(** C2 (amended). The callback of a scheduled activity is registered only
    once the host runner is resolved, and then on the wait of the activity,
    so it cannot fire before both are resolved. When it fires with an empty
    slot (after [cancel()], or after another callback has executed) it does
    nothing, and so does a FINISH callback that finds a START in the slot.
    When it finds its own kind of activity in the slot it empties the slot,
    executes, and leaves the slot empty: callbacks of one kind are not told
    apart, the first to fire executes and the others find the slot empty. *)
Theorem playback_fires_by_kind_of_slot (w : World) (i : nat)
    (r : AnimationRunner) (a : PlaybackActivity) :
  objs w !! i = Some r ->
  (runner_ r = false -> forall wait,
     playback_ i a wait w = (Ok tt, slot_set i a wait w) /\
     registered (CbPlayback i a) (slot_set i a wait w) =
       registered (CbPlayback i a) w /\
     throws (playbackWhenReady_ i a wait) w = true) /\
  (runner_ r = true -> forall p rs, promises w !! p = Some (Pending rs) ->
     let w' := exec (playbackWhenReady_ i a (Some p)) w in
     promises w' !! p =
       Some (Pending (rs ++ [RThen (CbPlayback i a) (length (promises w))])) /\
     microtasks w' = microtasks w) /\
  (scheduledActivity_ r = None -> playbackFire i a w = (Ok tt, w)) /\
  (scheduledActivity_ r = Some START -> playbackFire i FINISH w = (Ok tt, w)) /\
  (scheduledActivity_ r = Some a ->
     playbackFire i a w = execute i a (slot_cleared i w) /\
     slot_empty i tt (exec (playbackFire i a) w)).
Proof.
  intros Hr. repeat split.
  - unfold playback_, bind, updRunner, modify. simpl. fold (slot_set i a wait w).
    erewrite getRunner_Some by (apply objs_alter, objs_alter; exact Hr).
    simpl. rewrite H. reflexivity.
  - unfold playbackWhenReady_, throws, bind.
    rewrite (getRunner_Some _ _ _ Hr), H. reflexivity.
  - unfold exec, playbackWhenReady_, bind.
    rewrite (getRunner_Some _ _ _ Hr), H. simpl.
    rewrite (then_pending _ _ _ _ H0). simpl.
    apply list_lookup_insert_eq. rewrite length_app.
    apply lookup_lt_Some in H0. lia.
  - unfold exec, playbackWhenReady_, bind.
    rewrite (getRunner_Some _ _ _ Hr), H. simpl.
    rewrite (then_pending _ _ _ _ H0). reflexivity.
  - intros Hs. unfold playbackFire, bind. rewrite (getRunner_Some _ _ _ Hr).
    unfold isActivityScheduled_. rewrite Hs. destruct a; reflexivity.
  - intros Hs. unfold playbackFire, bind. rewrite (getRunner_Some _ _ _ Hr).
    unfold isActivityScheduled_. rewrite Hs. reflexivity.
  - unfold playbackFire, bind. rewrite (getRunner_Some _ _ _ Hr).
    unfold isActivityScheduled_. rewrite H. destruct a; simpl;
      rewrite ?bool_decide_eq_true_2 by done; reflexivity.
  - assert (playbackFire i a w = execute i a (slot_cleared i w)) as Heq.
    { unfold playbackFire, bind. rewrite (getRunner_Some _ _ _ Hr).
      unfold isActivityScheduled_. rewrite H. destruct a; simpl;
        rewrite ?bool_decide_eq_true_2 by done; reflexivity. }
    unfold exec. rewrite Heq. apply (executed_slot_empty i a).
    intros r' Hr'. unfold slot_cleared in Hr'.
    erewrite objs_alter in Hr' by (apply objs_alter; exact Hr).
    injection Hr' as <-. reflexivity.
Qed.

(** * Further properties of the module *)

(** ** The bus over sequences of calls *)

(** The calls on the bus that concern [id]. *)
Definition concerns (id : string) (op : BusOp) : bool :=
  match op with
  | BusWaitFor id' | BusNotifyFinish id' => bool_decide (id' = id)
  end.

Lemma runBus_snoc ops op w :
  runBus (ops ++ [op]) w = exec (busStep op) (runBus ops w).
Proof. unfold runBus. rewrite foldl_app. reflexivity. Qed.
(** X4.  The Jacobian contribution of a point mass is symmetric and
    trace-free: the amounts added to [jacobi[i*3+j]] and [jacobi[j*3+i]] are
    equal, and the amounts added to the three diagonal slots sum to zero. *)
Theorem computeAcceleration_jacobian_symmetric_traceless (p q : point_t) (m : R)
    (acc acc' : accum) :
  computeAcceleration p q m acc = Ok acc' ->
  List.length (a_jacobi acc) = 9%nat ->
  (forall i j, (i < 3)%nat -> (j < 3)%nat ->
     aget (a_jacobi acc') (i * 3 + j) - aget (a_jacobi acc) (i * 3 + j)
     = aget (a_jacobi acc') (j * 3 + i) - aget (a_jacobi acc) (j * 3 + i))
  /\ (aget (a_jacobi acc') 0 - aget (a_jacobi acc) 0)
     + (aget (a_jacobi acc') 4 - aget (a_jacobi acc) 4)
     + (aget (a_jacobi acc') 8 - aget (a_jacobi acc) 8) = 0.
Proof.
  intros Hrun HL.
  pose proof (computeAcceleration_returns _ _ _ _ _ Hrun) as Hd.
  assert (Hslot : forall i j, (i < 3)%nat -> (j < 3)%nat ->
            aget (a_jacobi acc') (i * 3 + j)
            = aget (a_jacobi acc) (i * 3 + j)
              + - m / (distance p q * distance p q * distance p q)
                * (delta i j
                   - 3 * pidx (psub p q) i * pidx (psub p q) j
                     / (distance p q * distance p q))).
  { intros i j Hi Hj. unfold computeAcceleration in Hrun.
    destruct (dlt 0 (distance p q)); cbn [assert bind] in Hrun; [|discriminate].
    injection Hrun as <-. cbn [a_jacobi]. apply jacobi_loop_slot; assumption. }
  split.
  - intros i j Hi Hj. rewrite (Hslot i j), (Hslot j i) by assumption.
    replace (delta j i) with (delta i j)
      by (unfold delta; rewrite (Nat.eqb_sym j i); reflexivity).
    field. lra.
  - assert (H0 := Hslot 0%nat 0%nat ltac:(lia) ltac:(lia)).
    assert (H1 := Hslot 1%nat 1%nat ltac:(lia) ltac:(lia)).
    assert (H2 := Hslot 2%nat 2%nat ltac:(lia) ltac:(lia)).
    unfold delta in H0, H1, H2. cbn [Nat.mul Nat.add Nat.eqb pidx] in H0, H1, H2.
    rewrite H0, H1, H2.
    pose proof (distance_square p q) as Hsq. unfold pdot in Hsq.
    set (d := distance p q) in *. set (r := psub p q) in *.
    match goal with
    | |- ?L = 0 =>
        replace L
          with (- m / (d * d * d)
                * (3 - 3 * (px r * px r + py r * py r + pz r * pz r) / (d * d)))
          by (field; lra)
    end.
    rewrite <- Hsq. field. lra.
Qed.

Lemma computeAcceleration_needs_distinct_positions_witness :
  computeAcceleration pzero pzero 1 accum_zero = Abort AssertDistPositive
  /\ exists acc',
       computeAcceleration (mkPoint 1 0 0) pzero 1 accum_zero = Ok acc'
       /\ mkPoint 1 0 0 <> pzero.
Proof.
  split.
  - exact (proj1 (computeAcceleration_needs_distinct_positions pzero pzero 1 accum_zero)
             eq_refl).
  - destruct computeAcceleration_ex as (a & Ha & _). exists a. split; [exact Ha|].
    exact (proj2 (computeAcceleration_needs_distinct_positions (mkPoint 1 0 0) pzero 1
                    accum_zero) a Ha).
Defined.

========

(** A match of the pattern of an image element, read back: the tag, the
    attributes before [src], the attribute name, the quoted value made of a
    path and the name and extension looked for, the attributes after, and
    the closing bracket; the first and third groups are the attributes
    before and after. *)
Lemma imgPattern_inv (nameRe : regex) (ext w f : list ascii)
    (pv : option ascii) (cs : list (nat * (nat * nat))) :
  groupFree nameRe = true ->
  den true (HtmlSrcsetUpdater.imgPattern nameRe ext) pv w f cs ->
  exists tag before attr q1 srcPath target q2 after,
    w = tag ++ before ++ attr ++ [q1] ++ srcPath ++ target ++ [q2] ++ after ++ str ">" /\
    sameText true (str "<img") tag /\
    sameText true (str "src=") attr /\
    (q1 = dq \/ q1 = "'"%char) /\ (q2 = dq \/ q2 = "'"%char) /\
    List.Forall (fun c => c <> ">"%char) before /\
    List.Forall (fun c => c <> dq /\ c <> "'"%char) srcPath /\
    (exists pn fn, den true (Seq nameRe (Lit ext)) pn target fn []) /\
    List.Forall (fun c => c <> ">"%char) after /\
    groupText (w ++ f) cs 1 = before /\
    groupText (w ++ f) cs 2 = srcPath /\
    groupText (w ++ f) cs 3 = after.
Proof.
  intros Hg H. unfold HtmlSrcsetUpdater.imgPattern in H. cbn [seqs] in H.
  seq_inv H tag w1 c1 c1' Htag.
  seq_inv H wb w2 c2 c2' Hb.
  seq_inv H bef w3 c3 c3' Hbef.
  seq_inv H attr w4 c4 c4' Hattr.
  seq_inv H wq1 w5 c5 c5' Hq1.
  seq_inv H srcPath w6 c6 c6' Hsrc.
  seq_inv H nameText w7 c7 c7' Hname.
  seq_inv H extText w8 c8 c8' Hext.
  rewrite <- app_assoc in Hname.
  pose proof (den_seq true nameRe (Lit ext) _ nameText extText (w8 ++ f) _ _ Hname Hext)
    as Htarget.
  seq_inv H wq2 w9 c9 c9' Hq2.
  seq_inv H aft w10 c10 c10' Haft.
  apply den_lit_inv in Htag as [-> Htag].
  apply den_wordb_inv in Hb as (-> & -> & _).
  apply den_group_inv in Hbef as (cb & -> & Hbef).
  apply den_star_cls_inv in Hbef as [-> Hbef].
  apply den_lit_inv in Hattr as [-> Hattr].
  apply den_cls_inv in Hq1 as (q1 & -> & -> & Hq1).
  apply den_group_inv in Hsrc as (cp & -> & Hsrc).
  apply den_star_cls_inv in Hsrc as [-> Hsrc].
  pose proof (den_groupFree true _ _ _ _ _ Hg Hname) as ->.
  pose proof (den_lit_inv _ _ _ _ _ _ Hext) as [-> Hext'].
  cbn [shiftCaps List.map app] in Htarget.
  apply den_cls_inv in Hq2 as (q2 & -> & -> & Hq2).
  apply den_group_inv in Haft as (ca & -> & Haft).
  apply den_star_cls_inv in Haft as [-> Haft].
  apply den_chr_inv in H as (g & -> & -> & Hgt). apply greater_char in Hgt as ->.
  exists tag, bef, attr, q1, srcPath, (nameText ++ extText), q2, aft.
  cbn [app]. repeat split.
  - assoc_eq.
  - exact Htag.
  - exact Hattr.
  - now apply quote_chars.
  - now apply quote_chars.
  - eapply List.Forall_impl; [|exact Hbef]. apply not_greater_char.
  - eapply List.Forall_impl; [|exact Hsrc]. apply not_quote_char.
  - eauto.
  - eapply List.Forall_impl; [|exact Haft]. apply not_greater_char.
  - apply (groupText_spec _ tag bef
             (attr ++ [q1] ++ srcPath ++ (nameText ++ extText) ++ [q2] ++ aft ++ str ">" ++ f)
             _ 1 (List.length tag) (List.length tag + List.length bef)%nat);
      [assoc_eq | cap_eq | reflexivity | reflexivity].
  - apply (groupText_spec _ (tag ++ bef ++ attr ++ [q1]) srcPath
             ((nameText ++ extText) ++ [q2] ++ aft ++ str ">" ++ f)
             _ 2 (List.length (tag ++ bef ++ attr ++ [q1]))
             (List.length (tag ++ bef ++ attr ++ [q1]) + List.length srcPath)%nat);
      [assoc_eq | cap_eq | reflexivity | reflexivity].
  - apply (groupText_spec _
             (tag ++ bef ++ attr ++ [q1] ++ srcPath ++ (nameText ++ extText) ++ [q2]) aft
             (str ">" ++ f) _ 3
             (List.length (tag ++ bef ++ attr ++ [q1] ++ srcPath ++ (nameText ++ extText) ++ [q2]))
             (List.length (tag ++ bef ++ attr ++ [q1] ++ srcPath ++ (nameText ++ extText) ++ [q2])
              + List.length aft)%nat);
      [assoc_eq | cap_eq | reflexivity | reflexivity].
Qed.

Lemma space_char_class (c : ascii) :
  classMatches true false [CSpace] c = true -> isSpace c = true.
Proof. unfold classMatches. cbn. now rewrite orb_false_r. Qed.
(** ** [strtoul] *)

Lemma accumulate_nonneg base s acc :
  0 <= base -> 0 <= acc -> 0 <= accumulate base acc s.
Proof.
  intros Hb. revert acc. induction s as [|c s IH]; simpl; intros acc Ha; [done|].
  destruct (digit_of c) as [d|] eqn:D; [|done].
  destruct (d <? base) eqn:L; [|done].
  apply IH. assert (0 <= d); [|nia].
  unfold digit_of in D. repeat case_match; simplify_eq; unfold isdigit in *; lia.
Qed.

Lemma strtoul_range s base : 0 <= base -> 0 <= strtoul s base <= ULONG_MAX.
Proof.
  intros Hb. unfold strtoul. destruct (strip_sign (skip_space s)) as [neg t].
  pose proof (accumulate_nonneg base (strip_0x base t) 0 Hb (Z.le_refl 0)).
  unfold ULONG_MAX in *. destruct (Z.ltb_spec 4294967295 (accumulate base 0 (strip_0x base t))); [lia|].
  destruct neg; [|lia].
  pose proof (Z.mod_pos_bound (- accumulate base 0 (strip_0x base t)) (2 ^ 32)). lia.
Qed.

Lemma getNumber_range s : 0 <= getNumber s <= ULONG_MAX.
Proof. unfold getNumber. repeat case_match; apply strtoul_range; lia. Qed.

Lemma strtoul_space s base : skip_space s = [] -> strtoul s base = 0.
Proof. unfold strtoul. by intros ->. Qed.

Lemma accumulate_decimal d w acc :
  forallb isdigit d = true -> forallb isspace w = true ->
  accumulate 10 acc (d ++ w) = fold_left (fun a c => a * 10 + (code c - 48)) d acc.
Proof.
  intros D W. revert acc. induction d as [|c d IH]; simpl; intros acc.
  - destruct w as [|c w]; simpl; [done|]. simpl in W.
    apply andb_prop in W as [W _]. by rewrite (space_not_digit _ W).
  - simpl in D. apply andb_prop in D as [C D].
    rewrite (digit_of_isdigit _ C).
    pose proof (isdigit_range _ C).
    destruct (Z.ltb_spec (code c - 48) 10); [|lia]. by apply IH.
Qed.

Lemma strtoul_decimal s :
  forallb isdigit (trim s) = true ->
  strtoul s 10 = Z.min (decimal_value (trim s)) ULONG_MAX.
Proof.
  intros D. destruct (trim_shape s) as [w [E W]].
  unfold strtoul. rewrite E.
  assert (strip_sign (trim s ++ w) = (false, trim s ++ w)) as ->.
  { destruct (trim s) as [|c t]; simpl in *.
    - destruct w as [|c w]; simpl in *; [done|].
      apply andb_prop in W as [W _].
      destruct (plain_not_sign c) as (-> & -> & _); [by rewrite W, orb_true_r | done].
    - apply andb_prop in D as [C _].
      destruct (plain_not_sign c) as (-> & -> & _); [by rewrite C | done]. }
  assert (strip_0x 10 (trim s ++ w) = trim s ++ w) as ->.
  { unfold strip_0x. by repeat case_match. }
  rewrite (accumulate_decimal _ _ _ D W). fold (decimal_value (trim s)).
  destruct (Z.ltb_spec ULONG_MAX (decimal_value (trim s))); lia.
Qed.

========

Above are the records. Print exactly, and only, the lines from the line with "- apply (groupText_spec _ (tag" to the line with "attr ++ [q1]))", both inclusive.

  - apply (groupText_spec _ (tag ++ bef ++ attr ++ [q1]) srcPath
             ((nameText ++ extText) ++ [q2] ++ aft ++ str ">" ++ f)
             _ 2 (List.length (tag ++ bef ++ attr ++ [q1]))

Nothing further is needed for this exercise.